Bob McPeek dies and founds Mirror Image, Heartwood, Hyde & Zeke

“I’ve been looking for the melody since I started to sing

He hides in the corner of a dream

And if I try to solve its mystery and find its secret source

He slips somewhere behind the scene”

– Bob McPeek’s “Perfect Match”

For Bob McPeek, it was always about plunging headfirst into this “secret source”.

His relentless pursuit of the “mystery” of music led McPeek to play clubs in Ohio, decamp to Gainesville and open a record store, Hyde & Zeke, which became a favorite haunt for musicians and audiophiles.

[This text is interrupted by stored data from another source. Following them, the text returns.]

(** Every byte of the heap is in an allocated block or in a free one. *)
Lemma free_bytes s live F a :
  hinv s live F -> (exists k p, (k < hN)%nat /\ p ∈ F k /\ p <= a < p + BLK_SIZE k) <-> hb <= a < hb + heap_size hN /\ forall b, b ∈ live -> ~ (baddr hb b.1 b.2 <= a < baddr hb b.1 b.2 + BLK_SIZE b.1).
Proof using HR.
  intros [W Rp HF]. split.
  - intros (k & p & Hk & Hp & Ha). apply HF in Hp; [|done]. pose proof Hp as (i & Hi & -> & _). pose proof (blk_range _ _ _ Hk Hi). split; [unfold baddr in *; lia|]. intros b Hb Hin. pose proof (isfree_apart _ _ _ _ _ _ W Hk Hp Hb). lia.
  - intros [Ha Hn]. set (t := (a - hb) / 16). assert (Ht : 0 <= t < pow (hN - 1)) by (unfold t, heap_size in *; Z.div_mod_to_equations; lia). assert (Hta : hb + 16 * t <= a < hb + 16 * t + 16) by (unfold t; Z.div_mod_to_equations; lia). assert (HNp : (0 < hN)%nat) by (unfold hsizes; lia).
    destruct (free_above hN hb live (hN - 1) 0 t W ltac:(lia) HNp) as (k & j & Hk & Hj & Hin & Hfree).
    + unfold nblocks. by rewrite Nat.sub_0_r.
    + apply Forall_forall. intros b Hb. destruct (bwf_valid _ _ _ W Hb) as [_ Vi]. destruct b as [k i]. cbn [fst snd] in *. split; cbn [fst snd]; apply not_true_iff_false; intros H; (apply inside_range with (base := hb) in H; [|lia]); apply (Hn _ Hb); cbn [fst snd]; unfold baddr in *; change (BLK_SIZE 0) with 16 in *; [lia|]. pose proof (BLK_pos k). lia.
    + exists k, (baddr hb k j). split; [lia|]. split; [apply HF; [lia|done]|]. apply inside_range with (base := hb) in Hin; [|lia]. unfold baddr in *. change (BLK_SIZE 0) with 16 in *. lia.
Qed.

Lemma reserved_bytes a : hb <= a < hb + heap_size hN -> (forall b, b ∈ hl -> ~ (baddr hb b.1 b.2 <= a < baddr hb b.1 b.2 + BLK_SIZE b.1)) <-> hm <= a < hb + 16 * heu base0 end_ K.
Proof using HR.
  intros Ha. destruct (hmeta_units _ _ _ HR) as (Em & Hm1 & Hm2), (heu_units _ _ _ HR) as (_ & H1 & H2 & _). split.
  - intros Hn. set (t := (a - hb) / 16). assert (Hta : hb + 16 * t <= a < hb + 16 * t + 16) by (unfold t; Z.div_mod_to_equations; lia). assert (Ht : ~ (0 <= t < hmu base0 K \/ heu base0 end_ K <= t < pow (hN - 1))).
    { intros H. apply (Hn (0%nat, t)); [by apply (proj2 (live0_in _ _ _ 0%nat t))|]. unfold baddr. cbn [fst snd]. change (BLK_SIZE 0) with 16. lia. }
    unfold heap_size in Ha. lia.
  - intros Hin [k t] Hb Hx. apply live0_in in Hb as [-> Hb]. unfold baddr in Hx. cbn [fst snd] in Hx. change (BLK_SIZE 0) with 16 in Hx. lia.
Qed.

(** Buddy initialisation: bd_init of a region that is not a power of two
    returns, without its consistency check failing; every list is a proper list,
    and the free blocks cover exactly the memory between the data structures and
    the last 16-byte unit before [end]. *)
Theorem buddy_init_correct (s0 : bd) :
  exists s F, bd_init base0 end_ s0 = Ok (tt, s) /\ (forall k, (k < hN)%nat -> dlist (bd_mem s) (sz_free s k) (F k)) /\
    (forall a, (exists k p, (k < hN)%nat /\ p ∈ F k /\ p <= a < p + BLK_SIZE k) <-> hm <= a < hb + 16 * heu base0 end_ K) /\ hb + 16 * heu base0 end_ K <= end_ < hb + 16 * heu base0 end_ K + 16.
Proof using HR.
  destruct (bd_init_run base0 end_ K HR s0) as (s & F & E & Hi). exists s, F. destruct (heu_units _ _ _ HR) as (_ & H1 & H2 & H3). split; [done|]. split; [intros k Hk; apply (rp_list _ _ _ _ _ _ _ (bi_rep _ _ _ _ _ _ _ Hi) k Hk)|]. split; [|done].
  intros a. rewrite (free_bytes s _ F a Hi). split; [intros [Ha Hn]; by apply reserved_bytes|]. intros Ha. assert (Hr : hb <= a < hb + heap_size hN) by (pose proof (ge_meta _ _ _ _ (hgeometry _ _ _ HR)); unfold heap_size; lia). split; [done|]. by apply reserved_bytes.
Qed.

Lemma held_size x b : holds x b -> held x.2 = BLK_SIZE b.1.
Proof. intros (_ & E & _). unfold held. by rewrite E. Qed.

Lemma own_lookup own bs i x : Forall2 holds own bs -> own !! i = Some x -> exists b, bs !! i = Some b /\ holds x b.
Proof. intros H Hi. by apply (Forall2_lookup_l _ _ _ _ _ H Hi). Qed.

(** (C13) Buddy safety, for a region of 1 KB to 2 GB whose size is not a power of two
    ([region_ok]) and requests of at most 2^63 bytes: whatever the client has allocated, freed and written so
    far, the blocks it holds lie in the region given to bd_init, are at least as
    large as asked for and do not overlap; the next bd_malloc, and bd_free of a
    block it holds, return and leave the contents of all the blocks it keeps as
    they were. *)
Theorem buddy_safe (s0 s : bd) (c : client) :
  bd_init base0 end_ s0 = Ok (tt, s) -> rtc cstep (mk_client s []) c ->
  (forall p n, (p, n) ∈ cl_own c -> base0 <= p /\ n <= held n /\ p + held n <= end_) /\
  (forall i j p n q m, cl_own c !! i = Some (p, n) -> cl_own c !! j = Some (q, m) -> i <> j -> p + held n <= q \/ q + held m <= p) /\
  (forall n, 0 <= n <= 2 ^ 63 -> exists p s', bd_malloc n (cl_bd c) = Ok (p, s') /\ forall q m a, (q, m) ∈ cl_own c -> q <= a < q + m -> load8 (bd_mem s') a = load8 (bd_mem (cl_bd c)) a) /\
  (forall own1 p n own2, cl_own c = own1 ++ (p, n) :: own2 -> exists s', bd_free p (cl_bd c) = Ok (tt, s') /\ forall q m a, (q, m) ∈ own1 ++ own2 -> q <= a < q + m -> load8 (bd_mem s') a = load8 (bd_mem (cl_bd c)) a).
Proof using HR.
  intros E Hr. destruct (reachable_cinv s0 s c E Hr) as (bs & F & Hc). destruct c as [s1 own]. pose proof Hc as [Hi Ho]. cbn [cl_bd cl_own] in *. destruct (hbase_ok base0) as [Hb0 _]. pose proof (ge_meta _ _ _ _ (hgeometry _ _ _ HR)) as (_ & Hbm & _). destruct (heu_units _ _ _ HR) as (_ & _ & _ & Hend). split_and!.
  - intros p n Hin. destruct (holds_in _ _ _ Ho Hin) as (b & Hb & Hh). pose proof (held_size _ _ Hh) as Eh. destruct Hh as (Ep & _ & Hle & Hm). cbn [fst snd] in *. pose proof (held_range s1 bs F b Hi Hb). lia.
  - intros i j p n q m H1 H2 Hne. destruct (own_lookup _ _ _ _ Ho H1) as (b & Hb & Hh), (own_lookup _ _ _ _ Ho H2) as (b' & Hb' & Hh'). pose proof (held_size _ _ Hh) as Eh. pose proof (held_size _ _ Hh') as Eh'. destruct Hh as (Ep & _), Hh' as (Ep' & _). cbn [fst snd] in *.
    pose proof (bi_wf _ _ _ _ _ _ _ Hi) as W. assert (Ha : apart b b') by (apply (bwf_lookup _ i j _ _ W); [by apply lookup_app_l_Some|by apply lookup_app_l_Some|done]).
    destruct (bwf_valid _ _ b W ltac:(apply elem_of_app; left; by eapply list_elem_of_lookup_2)) as [_ Vi]. destruct (bwf_valid _ _ b' W ltac:(apply elem_of_app; left; by eapply list_elem_of_lookup_2)) as [_ Vi']. destruct b as [k i'], b' as [k' j']. cbn [fst snd] in *. rewrite Ep, Ep', Eh, Eh'. by apply apart_ranges; [lia|lia|].
  - intros n Hn. destruct (malloc_inv _ _ _ _ n Hc Hn) as (fk & _ & _ & [(i & s' & F' & E' & _ & _ & Kp)|[E' _]]); [exists (baddr hb fk i), s'|exists 0, s1]; (split; [done|]); intros q m a Hin Ha; [|done].
    destruct (holds_in _ _ _ Ho Hin) as (b & Hb & Ep & _ & Hle & Hm). cbn [fst snd] in *. apply (Kp b); [apply elem_of_app; by left|lia|lia].
  - intros own1 p n own2 ->. destruct (free_inv _ _ _ _ _ _ _ Hc) as (s' & bs1 & b & bs2 & F' & _ & E' & [_ Ho'] & _ & Kp). exists s'. split; [done|]. intros q m a Hin Ha. cbn in Ho'. destruct (holds_in _ _ _ Ho' Hin) as (b' & Hb' & Ep & _ & Hle & Hm). cbn [fst snd] in *. apply (Kp b'); [apply elem_of_app; by left|lia|lia].
Qed.

(** (C14) Buddy completeness, for the same regions and requests: bd_malloc returns 0 only when every block of the
    size that the request needs, within the usable memory, overlaps a block the
    client holds. *)
Theorem buddy_malloc_complete (s0 s : bd) (c : client) (n : Z) (s' : bd) :
  bd_init base0 end_ s0 = Ok (tt, s) -> rtc cstep (mk_client s []) c -> 0 <= n <= 2 ^ 63 -> bd_malloc n (cl_bd c) = Ok (0, s') ->
  forall i, 0 <= i -> hm <= hb + i * held n -> hb + i * held n + held n <= hb + 16 * heu base0 end_ K ->
  exists p m, (p, m) ∈ cl_own c /\ p < hb + i * held n + held n /\ hb + i * held n < p + held m.
Proof using HR.
  intros E Hr Hn Em i Hi Hlo Hhi. destruct (reachable_cinv s0 s c E Hr) as (bs & F & Hc). destruct c as [s1 own]. pose proof Hc as [Hinv Ho]. cbn [cl_bd cl_own] in *. pose proof hm_pos. destruct (hmeta_units _ _ _ HR) as (Emu & _ & _), (heu_units _ _ _ HR) as (_ & _ & H2 & _).
  destruct (malloc_inv _ _ _ _ n Hc Hn) as (fk & Ef & _ & [(j & s2 & F' & E' & _ & Hm & _)|[_ Hex]]); [rewrite E' in Em; injection Em as Em _; lia|]. assert (Eh : held n = BLK_SIZE fk) by (unfold held; by rewrite Ef). rewrite Eh in *.
  destruct (decide (fk < hN)%nat) as [Hk|Hk].
  - assert (Hv : valid hN (fk, i)). { split; [done|]. cbn [fst snd]. split; [done|]. pose proof (heap_blocks hN fk Hk) as Hh. unfold heap_size in Hh. pose proof (BLK_pos fk). nia. }
    specialize (Hex i Hv). apply Exists_exists in Hex as (b & Hb & Hna). destruct (bwf_valid _ _ _ (bi_wf _ _ _ _ _ _ _ Hinv) Hb) as [_ Vb]. destruct b as [k j]. cbn [fst snd] in *.
    assert (Hov : baddr hb k j < hb + i * BLK_SIZE fk + BLK_SIZE fk /\ hb + i * BLK_SIZE fk < baddr hb k j + BLK_SIZE k).
    { pose proof (BLK_pos fk). pose proof (BLK_pos k). destruct (inside (fk, i) k j) eqn:E1; [apply inside_range with (base := hb) in E1; [|done]; unfold baddr in *; lia|]. destruct (inside (k, j) fk i) eqn:E2; [apply inside_range with (base := hb) in E2; [|lia]; unfold baddr in *; lia|]. by destruct Hna. }
    apply elem_of_app in Hb as [Hb|Hb].
    + apply list_elem_of_lookup_1 in Hb as [x Hx]. destruct (Forall2_lookup_r _ _ _ _ _ Ho Hx) as ([p m] & Hp & Hh). pose proof (held_size _ _ Hh) as Em'. destruct Hh as (Ep & _). cbn [fst snd] in *. exists p, m. split; [by eapply list_elem_of_lookup_2|]. rewrite Em', Ep. done.
    + apply live0_in in Hb as [-> Hb]. unfold baddr in Hov. change (BLK_SIZE 0) with 16 in Hov. lia.
  - exfalso. assert (Hbig : 16 * pow (hN - 1) <= BLK_SIZE fk). { rewrite BLK_SIZE_pow. replace fk with ((hN - 1) + (fk - (hN - 1)))%nat by lia. rewrite pow_add. pose proof (pow_pos (hN - 1)). pose proof (pow_pos (fk - (hN - 1))). nia. }
    assert (0 <= i * BLK_SIZE fk) by (apply Z.mul_nonneg_nonneg; [done|pose proof (BLK_pos fk); lia]). lia.
Qed.

(** (C15) Buddy coalescing, for the same regions and requests: when the client has freed everything, the bit vectors
    are those of the start and every free list has the elements it started
    with: no fragmentation remains. *)
Theorem buddy_coalesces (s0 s s1 : bd) (k : nat) :
  bd_init base0 end_ s0 = Ok (tt, s) -> rtc cstep (mk_client s []) (mk_client s1 []) -> (k < hN)%nat ->
  (exists l l1, dlist (bd_mem s) (sz_free s k) l /\ dlist (bd_mem s1) (sz_free s1 k) l1 /\ l1 ≡ₚ l) /\
  (forall i, 0 <= i < nblocks hN k -> bit_isset (bd_mem s1) (sz_alloc s1 k) i = bit_isset (bd_mem s) (sz_alloc s k) i) /\
  (forall i, (1 <= k)%nat -> 0 <= i < nblocks hN k -> bit_isset (bd_mem s1) (sz_split s1 k) i = bit_isset (bd_mem s) (sz_split s k) i).
Proof using HR.
  intros E Hr Hk. destruct (reachable_cinv s0 s _ E Hr) as (bs & F1 & [Hi1 Ho]). cbn [cl_bd cl_own] in *. apply Forall2_nil_inv_l in Ho as ->. destruct (bd_init_run base0 end_ K HR s0) as (s2 & F & E' & Hi). rewrite E' in E. injection E as ->. cbn [app] in Hi1.
  destruct Hi as [W R0 HF], Hi1 as [_ R1 HF1]. split_and!.
  - exists (F k), (F1 k). split; [by apply (rp_list _ _ _ _ _ _ _ R0)|]. split; [by apply (rp_list _ _ _ _ _ _ _ R1)|]. apply NoDup_Permutation; [by apply (dlist_nodup _ _ _ _ _ _ _ _ R1)|by apply (dlist_nodup _ _ _ _ _ _ _ _ R0)|]. intros p. by rewrite (HF k p Hk), (HF1 k p Hk).
  - intros i Hi. pose proof (isset_run _ _ _ _ true _ _ _ k i R1 (vec_true _ k Hk) Hi) as X1. pose proof (isset_run _ _ _ _ true _ _ _ k i R0 (vec_true _ k Hk) Hi) as X0. cbn [vptr] in X1, X0. by rewrite X1, X0.
  - intros i H1 Hi. assert (Hv : vec hN false k) by (split; [done|lia]). pose proof (isset_run _ _ _ _ false _ _ _ k i R1 Hv Hi) as X1. pose proof (isset_run _ _ _ _ false _ _ _ k i R0 Hv Hi) as X0. cbn [vptr] in X1, X0. by rewrite X1, X0.
Qed.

McPeek went on to found Mirror Image and then Heartwood recording studios. A central figure in the Gainesville music scene for over 40 years, he has worked with some of the area’s top talent: Sister Hazel, Bo Diddley, Less than Jake, River Phoenix and others.

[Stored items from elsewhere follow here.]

(* ===== verification/VmUser.v ===== *)
(** User address spaces: uvmcreate, uvmalloc, uvmdealloc, uvmcopy, uvmfree.

    The first [n] pages of a user address space are mapped to distinct
    frames, the pages from there to the trapframe are not mapped. *)

From S2P Require Import Prelude Memory Riscv Kalloc Vm VmTable VmSpace.

Section user.
Context `{KernelImage}.

Record uvm_wf (m : mem) (root : Z) (l : list Z) (n : nat) : Prop := {
  uvm_pt : pt_wf m root l;
  uvm_size : Z.of_nat n * 4096 <= TRAPFRAME;
  uvm_mapped : forall va, 0 <= va < Z.of_nat n * 4096 -> unmappable m root l true va;
  uvm_inj : forall va vb, 0 <= va < Z.of_nat n * 4096 -> 0 <= vb < Z.of_nat n * 4096 ->
    PTE2PA (ptmap m root va) = PTE2PA (ptmap m root vb) -> va / 4096 = vb / 4096;
  uvm_rest : forall va, Z.of_nat n * 4096 <= va < TRAPFRAME -> has (ptmap m root va) PTE_V = false;
}.

(** The pages a user address space of [n] pages holds: its tables and its
    frames. *)
Definition held (m : mem) (root : Z) (n : nat) (q : Z) : Prop :=
  owned m root q \/ exists i, (i < n)%nat /\ q = PTE2PA (ptmap m root (Z.of_nat i * 4096)).

End user.

(** Pages of a process of [sz] bytes. *)
Definition npages (sz : Z) : nat := Z.to_nat ((sz + 4095) / 4096).

(** The byte a user program sees at [va]. *)
Definition ubyte (m : mem) (root va : Z) : Z := load8 m (PTE2PA (ptmap m root va) + va mod 4096).

Lemma npages_bounds sz : 0 <= sz -> sz <= Z.of_nat (npages sz) * 4096 < sz + 4096.
Proof. intros. unfold npages. rewrite Z2Nat.id by (Z.div_mod_to_equations; lia). Z.div_mod_to_equations. lia. Qed.

Lemma PGROUNDUP_npages sz : 0 <= sz < 2 ^ 64 - 4095 -> PGROUNDUP sz = Z.of_nat (npages sz) * 4096.
Proof.
  intros. rewrite PGROUNDUP_div by done. unfold npages.
  rewrite Z2Nat.id by (Z.div_mod_to_equations; lia). done.
Qed.

Lemma TRAPFRAME_MAXVA : TRAPFRAME = MAXVA - 8192.
Proof. done. Qed.
Lemma TRAPFRAME_val : TRAPFRAME = 274877898752.
Proof. done. Qed.

Lemma elem_of_rev {A} (x : A) l : x ∈ rev l <-> x ∈ l.
Proof. rewrite !list_elem_of_In. symmetry. apply in_rev. Qed.

Lemma ptmap_vpage m root va : 0 <= va -> ptmap m root va = ptmap m root (va / 4096 * 4096).
Proof.
  intros Hva. assert (E : forall k, 0 <= k -> PX k va = PX k (va / 4096 * 4096)).
  { intros k Hk. rewrite !PX_div by lia. f_equal.
    rewrite !(Z.pow_add_r 2 12), <- !Z.div_div by lia.
    change (2 ^ 12) with 4096. by rewrite Z.div_mul by lia. }
  unfold ptmap, va_path. by rewrite <- !E by lia.
Qed.

Section user_proofs.
Context `{KernelImageOk}.

(** An operation on the address space [root] that takes it from [n] to [n']
    pages: no page is lost or shared, memory that is neither free nor held by
    the space does not change, and the pages common to both sizes keep their
    mapping and their contents. *)
Record uvm_move (root : Z) (s : pmem) (l : list Z) (n : nat) (s' : pmem) (l' : list Z) (n' : nat) : Prop := {
  move_kinv : kinv s' l';
  move_wf : uvm_wf (pm_mem s') root l' n';
  move_pages : forall q, q ∈ l \/ held (pm_mem s) root n q <-> q ∈ l' \/ held (pm_mem s') root n' q;
  move_same : forall q a, q mod PGSIZE = 0 -> q ∉ l -> ~ held (pm_mem s) root n q ->
    q <= a < q + PGSIZE -> load8 (pm_mem s') a = load8 (pm_mem s) a;
  move_keep : forall va, 0 <= va < Z.of_nat (n `min` n') * 4096 ->
    ptmap (pm_mem s') root va = ptmap (pm_mem s) root va /\ ubyte (pm_mem s') root va = ubyte (pm_mem s) root va;
  move_high : forall va, TRAPFRAME <= va < MAXVA -> ptmap (pm_mem s') root va = ptmap (pm_mem s) root va;
}.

Singer-songwriter and producer Bob McPeek founded Mirror Image Recording Studio and was one of the founding partners of Heartwood Soundstage.

A record store entrepreneur, psychologist, sound engineer, songwriter, poet, musician and – above all – a perfectionist, McPeek died on Saturday after a long illness. He is only four days away from his 71st birthday.

“I am very reassured by the chance to have the love and respect of more people than I could have ever dreamed of,” McPeek wrote in his penultimate Facebook post. “And that late in life I had the opportunity to make music that brought me and others satisfaction.”

To his followers, he added that “you can’t do anything more meaningful to me than taking the time to listen and connect with the songs I’ve written. I hope they survive me.

His work can be viewed online at www.bobmcpeekmusic.com.

David Ottenberg and Bob McPeek perform at the Mirror Image 40th anniversary celebration in Gainesville in 2017.

McPeek helped audiences appreciate the music

McPeek played on the Columbus, Ohio club circuit in the 1970s before moving to Gainesville and starting Hyde & Zeke Records.

“The sign on our door said ‘No shirt, no shoes, no problem.’ Our motto was “Real People in a Plastic Company,” recalls his partner, Ric Kaestner, who played with McPeek in Columbus and then convinced him to move to “this cool college town” called Gainesville.

Even while running Hyde & Zeke, McPeek launched the Mirror Image recording studio, initially out of his garage. When it came time to take it to the next level, McPeek and his partners founded Heartwood Soundstage at his former Mirror Image studio on South Main Street.

McPeek insisted on designing an indoor concert space to exacting acoustical standards.

“People usually only hear live music in local bars or music venues that have terrible acoustics,” he said in a 2018 interview with The Sun. “We wanted to build a place where you can really appreciate the music.”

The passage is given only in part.